Look through the lines below and extract any with the word "actions".

■ ■ ■ ■ ■

(* ===== verification/EventDelivery.v ===== *)
(** From the contract to its history node: the actions [send_events] leaves
    behind carry, however the events were packed, exactly the events that were
    pushed, and the node handles them in that order. *)
From S2P Require Import Prelude Name Asset Crypto Binary Events EventWire MicroTables MicroChain MicroReplay.
Open Scope string_scope.
Open Scope list_scope.
Open Scope Z_scope.

Module EventDelivery.
Import Binary EventWire.

(** ** The buffer *)

(** The bytes of a batch of events, and the action that carries it. *)
Definition batch_size (bs : list Z) : Z := 5 + Z.of_nat (length bs).
Definition fits (evs : list event) (bs : list Z) : Prop := batch_size bs <= 4096 \/ (length evs <= 1)%nat.
Definition carries (self : Z) (a : null_action) (evs : list event) : Prop :=
  exists bs, write_all event_codec evs = Ok bs /\ fits evs bs /\ evs <> [] /\ Forall event_ok evs /\
    Z.of_nat (length evs) < 2 ^ 32 /\
    a = mk_null_action (Name.n "eosio.null") (Name.n "eden.events") [(self, Name.n "active")]
          (varuint_bytes 5 (Z.of_nat (length evs)) ++ bs).

(** What the buffer holds after [evs]: the batches sent and the one under way. *)
Record holds (self : Z) (evs : list event) (b : buffer) (batches : list (list event)) (cur : list event)
    : Prop := {
  h_all : evs = concat batches ++ cur;
  h_sent : Forall2 (carries self) (sent b) batches;
  h_cur : write_all event_codec cur = Ok (serialized_events b);
  h_ok : Forall event_ok cur;
  h_fits : fits cur (serialized_events b);
  h_num : num_events b = Z.of_nat (length cur);
  h_bytes : (length cur <= length (serialized_events b))%nat
}.

Lemma varuint_bytes_pos fuel val : (0 < length (varuint_bytes (S fuel) val))%nat.
Proof. cbn [varuint_bytes]. destruct (_ <? _); cbn; lia. Qed.
Lemma event_bytes_pos e s : event_ok e -> to_bin event_codec e = Ok s -> (0 < length s)%nat.
Proof.
  intros He Hs.
  assert (forall alts i, variant_to_bin (E := event) i alts e = Ok s -> (0 < length s)%nat) as H.
  { induction alts as [|a alts IH]; intros i H; cbn in H; [discriminate|].
    destruct (get a e); [|by eapply IH]. apply bind_Ok in H as (n & Hn & H).
    apply bind_Ok in H as (y & _ & H). injection H as <-. unfold varuint32_to_bin in Hn.
    apply bind_Ok in Hn as (u & _ & Hn). assert (n = varuint_bytes 5 i) as -> by congruence.
    rewrite length_app. apply (Nat.lt_lt_add_r _ _ _ (varuint_bytes_pos 4 i)). }
  exact (H _ 0 Hs).
Qed.

Lemma write_all_snoc evs bs e s :
  write_all event_codec evs = Ok bs -> to_bin event_codec e = Ok s ->
  write_all event_codec (evs ++ [e]) = Ok (bs ++ s).
Proof.
  revert bs. induction evs as [|x evs IH]; intros bs H Hs; cbn in *.
  - injection H as <-. rewrite Hs. cbn. by rewrite app_nil_r.
  - apply bind_Ok in H as (y & Hy & H). apply bind_Ok in H as (z & Hz & H). injection H as <-.
    rewrite Hy. cbn. rewrite (IH z Hz Hs). cbn. by rewrite app_assoc.
Qed.

Lemma cur_short self evs b batches cur :
  holds self evs b batches cur -> Z.of_nat (length cur) <= 4096.
Proof.
  intros H. pose proof (h_bytes _ _ _ _ _ H). destruct (h_fits _ _ _ _ _ H) as [Hf|Hf]; unfold batch_size in *; lia.
Qed.

Lemma send_holds self evs b batches cur :
  holds self evs b batches cur -> exists b', send_events self b = Ok b' /\
    exists batches', holds self evs b' batches' [] /\ serialized_events b' = [] /\ num_events b' = 0.
Proof.
  intros H. pose proof (cur_short _ _ _ _ _ H) as Hs. destruct H as [Hall Hsent Hcur Hok Hfits Hnum Hb].
  unfold send_events. destruct (Z.eqb_spec (num_events b) 0) as [H0|H0]; cbn [negb].
  - rewrite Hnum in H0. destruct cur; [|cbn in H0; lia]. exists b. split; [done|]. exists batches.
    split; [by constructor|]. cbn in Hcur, Hnum. by injection Hcur as <-.
  - rewrite varuint32_total by lia. eexists. split; [reflexivity|]. exists (batches ++ [cur]).
    split; [|done]. constructor; cbn [sent serialized_events num_events length]; try done;
      [| |left; unfold batch_size; cbn; lia].
    + by rewrite concat_app, app_nil_r, concat_cons, app_nil_r.
    + apply Forall2_app; [done|]. constructor; [|constructor]. exists (serialized_events b).
      rewrite Hnum in *. repeat split; try done; [|lia]. by intros ->.
Qed.

Lemma push_holds self evs b batches cur e :
  event_ok e -> holds self evs b batches cur ->
  exists b' batches' cur', push_event self b e = Ok b' /\ holds self (evs ++ [e]) b' batches' cur'.
Proof.
  intros He H. destruct (event_complete e He) as (s & Hs & _). pose proof (event_bytes_pos e s He Hs) as Hp.
  unfold push_event. rewrite Hs. cbn [mbind result_bind].
  destruct (Z.ltb_spec (4 * 1024) (5 + Z.of_nat (length (serialized_events b)) + Z.of_nat (length s))) as [Hbig|Hsmall].
  - destruct (send_holds _ _ _ _ _ H) as (b' & -> & batches' & [Hall Hsent Hcur Hok Hfits Hnum Hb] & Hser & Hn).
    eexists _, batches', [e]. split; [reflexivity|]. rewrite Hser, Hn.
    constructor; cbn [sent serialized_events num_events length]; try done.
    + by rewrite Hall, app_nil_r.
    + cbn [write_all]. rewrite Hs. cbn. by rewrite app_nil_r.
    + by constructor.
    + by right.
  - eexists _, batches, (cur ++ [e]). split; [reflexivity|].
    pose proof (cur_short _ _ _ _ _ H) as Hc. destruct H as [Hall Hsent Hcur Hok Hfits Hnum Hb].
    constructor; cbn [sent serialized_events num_events]; try done; rewrite ?length_app; cbn [length].
    + by rewrite Hall, app_assoc.
    + by apply write_all_snoc.
    + apply Forall_app. split; [done|by repeat constructor].
    + left. unfold batch_size. rewrite length_app. lia.
    + rewrite wrap_small; lia.
    + lia.
Qed.

Lemma push_all_holds self evs : Forall event_ok evs -> forall done_ b batches cur,
  holds self done_ b batches cur ->
  exists b' batches' cur', foldM (push_event self) evs b = Ok b' /\ holds self (done_ ++ evs) b' batches' cur'.
Proof.
  induction 1 as [|e evs He Hevs IH]; intros done_ b batches cur H.
  - rewrite app_nil_r. by eexists _, _, _.
  - destruct (push_holds _ _ _ _ _ e He H) as (b1 & bt1 & c1 & H1 & K1).
    destruct (IH _ _ _ _ K1) as (b2 & bt2 & c2 & H2 & K2). exists b2, bt2, c2. cbn [foldM]. rewrite H1. cbn [mbind result_bind].
    rewrite H2. by rewrite <- app_assoc in K2.
Qed.

(** What [send_all] leaves: the events cut into batches, one action each. *)
Lemma send_all_carries self evs : Forall event_ok evs ->
  exists acts batches, send_all self evs = Ok acts /\ evs = concat batches /\ Forall2 (carries self) acts batches.
Proof.
  intros Hok. assert (holds self [] (mk_buffer [] 0 []) [] []) as H0.
  { constructor; cbn [sent serialized_events num_events length]; try done; by right; cbn; lia. }
  destruct (push_all_holds self evs Hok _ _ _ _ H0) as (b & bt & cur & Hb & K).
  destruct (send_holds _ _ _ _ _ K) as (b' & Hb' & bt' & K' & _). unfold send_all. rewrite Hb.
  cbn [mbind result_bind]. rewrite Hb'. cbn [mbind result_bind].
  exists (sent b'), bt'. split; [done|]. destruct K' as [Hall Hsent _ _ _ _ _]. cbn in Hall.
  by rewrite app_nil_r in Hall.
Qed.

Lemma carries_data self a evs : carries self a evs -> events_of_data (data a) = Ok evs.
Proof.
  intros (bs & Hbs & _ & _ & Hok & Hn & ->). unfold events_of_data. cbn [data vector_codec from_bin].
  rewrite varuint32_read_back by lia. cbn [mbind result_bind]. rewrite Nat2Z.id.
  destruct (all_complete event_codec event_ok evs Hok) as (bs' & Hbs' & R).
  rewrite Hbs in Hbs'. injection Hbs' as <-. specialize (R []). rewrite app_nil_r in R. by rewrite R.
Qed.

(** ** The node *)

Section node.
Context {accounts : MicroChain.Node}.

(** The action as the node meets it in a block of the contract's chain. *)
Definition delivered (a : null_action) : result MicroChain.action :=
  evs ← events_of_data (data a);
  Ok (MicroChain.mk_action (account a) (account a) (name a) (Some MicroChain.eden_account)
        (MicroChain.d_events evs)).

Definition handle_all (now : Z) (evs : list event) (r : MicroChain.replay) : result MicroChain.replay :=
  MicroChain.on_data (foldM (fun d ev => MicroReplay.handle_event now ev d) evs) r.

Lemma handle_all_app now l1 l2 r : handle_all now (l1 ++ l2) r = handle_all now l1 r ≫= handle_all now l2.
Proof.
  unfold handle_all, MicroChain.on_data. rewrite foldM_app. by destruct (foldM _ l1 _).
Qed.

Lemma delivered_run now self a evs :
  MicroChain.eden_account <> Name.n "eosio.null" -> carries self a evs ->
  exists x, delivered a = Ok x /\ forall r, MicroReplay.run_action now r x = handle_all now evs r.
Proof.
  intros Hne Hc. unfold delivered. rewrite (carries_data _ _ _ Hc). eexists. split; [reflexivity|]. intros r.
  destruct Hc as (bs & _ & _ & _ & _ & _ & ->). unfold MicroReplay.run_action. cbn [account name MicroChain.firstReceiver
    MicroChain.receiver MicroChain.name MicroChain.creator MicroChain.hexData].
  destruct (Z.eqb_spec (Name.n "eosio.null") MicroChain.eden_account); [congruence|].
  change (Name.n "eden.events" =? Name.n "transfer") with false. rewrite andb_false_r.
  by rewrite !Z.eqb_refl, bool_decide_eq_true_2 by done.
Qed.

(** What every action of the contract looks like. *)
Definition well_sent (self : Z) (a : null_action) : Prop :=
  account a = Name.n "eosio.null" /\ name a = Name.n "eden.events" /\
  authorization a = [(self, Name.n "active")] /\
  (Z.of_nat (length (data a)) <= 4096 \/ exists e, events_of_data (data a) = Ok [e]).

Lemma carries_well_sent self a evs : carries self a evs -> well_sent self a.
Proof.
  intros Ha. pose proof (carries_data _ _ _ Ha) as Hd.
  destruct Ha as (bs & _ & Hf & Hnil & _ & _ & ->). repeat split. destruct Hf as [Hf|Hf].
  - left. cbn [data]. rewrite length_app. pose proof (varuint_bytes_length 5 (Z.of_nat (length evs))).
    unfold batch_size in Hf. lia.
  - right. destruct evs as [|e [|]]; [done|by exists e|cbn in Hf; lia].
Qed.

(** C6: events reach the history node as they were pushed.  Whatever events an
    action pushes (with fields in the range of their types), the contract
    manages to send them; every [eden.events] action it sends is authorized by
    the contract itself and holds at most 4096 bytes unless it carries a single
    event; and the node, running the actions it receives one after the other,
    handles exactly the pushed events in the order they were pushed. *)
Theorem events_reach_node (now self : Z) (evs : list event) :
  MicroChain.eden_account <> Name.n "eosio.null" -> Forall event_ok evs ->
  exists acts trace, send_all self evs = Ok acts /\ Forall (well_sent self) acts /\
    Forall2 (fun a x => delivered a = Ok x) acts trace /\
    forall r, foldM (MicroReplay.run_action now) trace r = handle_all now evs r.
Proof.
  intros Hne Hok. destruct (send_all_carries self evs Hok) as (acts & batches & Hs & -> & Hc).
  clear Hok. exists acts.
  enough (Forall (well_sent self) acts /\ exists trace, Forall2 (fun a x => delivered a = Ok x) acts trace /\
    forall r, foldM (MicroReplay.run_action now) trace r = handle_all now (concat batches) r)
    as (H1 & trace & H2 & H3) by by exists trace.
  clear Hs. induction Hc as [|a evs acts batches Ha _ (H1 & trace & H2 & H3)].
  - split; [done|]. exists []. split; [constructor|]. by intros [d w m].
  - split; [constructor; [by eapply carries_well_sent|done]|].
    destruct (delivered_run now self a evs Hne Ha) as (x & Hx & Hr).
    exists (x :: trace). split; [by constructor|]. intros r. cbn [concat foldM].
    rewrite Hr, handle_all_app. destruct (handle_all now evs r); [apply H3|done].
Qed.
End node.

(** ** A concrete delivery *)

Definition demo_events : list event :=
  [Events.election_event_create_group 1000 0 [1; 2; 3];
   Events.distribution_event_fund 1 2000 1 (Asset.mk (-5) 6);
   Events.session_new_event 7 (Crypto.key_r1 (repeat 2 33)) 3000 "phone"].

Lemma events_reach_node_witness :
  let _ := MicroChain.mk_node_accounts 1 2 3 4 in
  exists acts trace, send_all 1 demo_events = Ok acts /\ Forall (well_sent 1) acts /\
    Forall2 (fun a x => delivered a = Ok x) acts trace /\
    forall r, foldM (MicroReplay.run_action 0) trace r = handle_all 0 demo_events r.
Proof.
  intros accounts. apply (@events_reach_node accounts 0 1 demo_events).
  - vm_compute. discriminate.
  - repeat constructor; unfold uint_ok, len_ok, EventWire.asset_ok; cbn; lia.
Defined.

(** Three hundred seedings of 45 bytes take four actions; the last one is what
    [apply] sends. *)
Example demo_split :
  match send_all 1 (repeat (Events.election_event_seeding 1 2 3 4) 300) with
  | Ok acts => (length ∘ data) <$> acts = [4051; 4051; 4051; 1351]%nat
  | Err _ => False
  end.
Proof. vm_compute. reflexivity. Qed.

End EventDelivery.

■ ■ ■ ■ ■

§ **RESULT FOR THIS EXERCISE**:
(** From the contract to its history node: the actions [send_events] leaves
    event; and the node, running the actions it receives one after the other,
(** Three hundred seedings of 45 bytes take four actions; the last one is what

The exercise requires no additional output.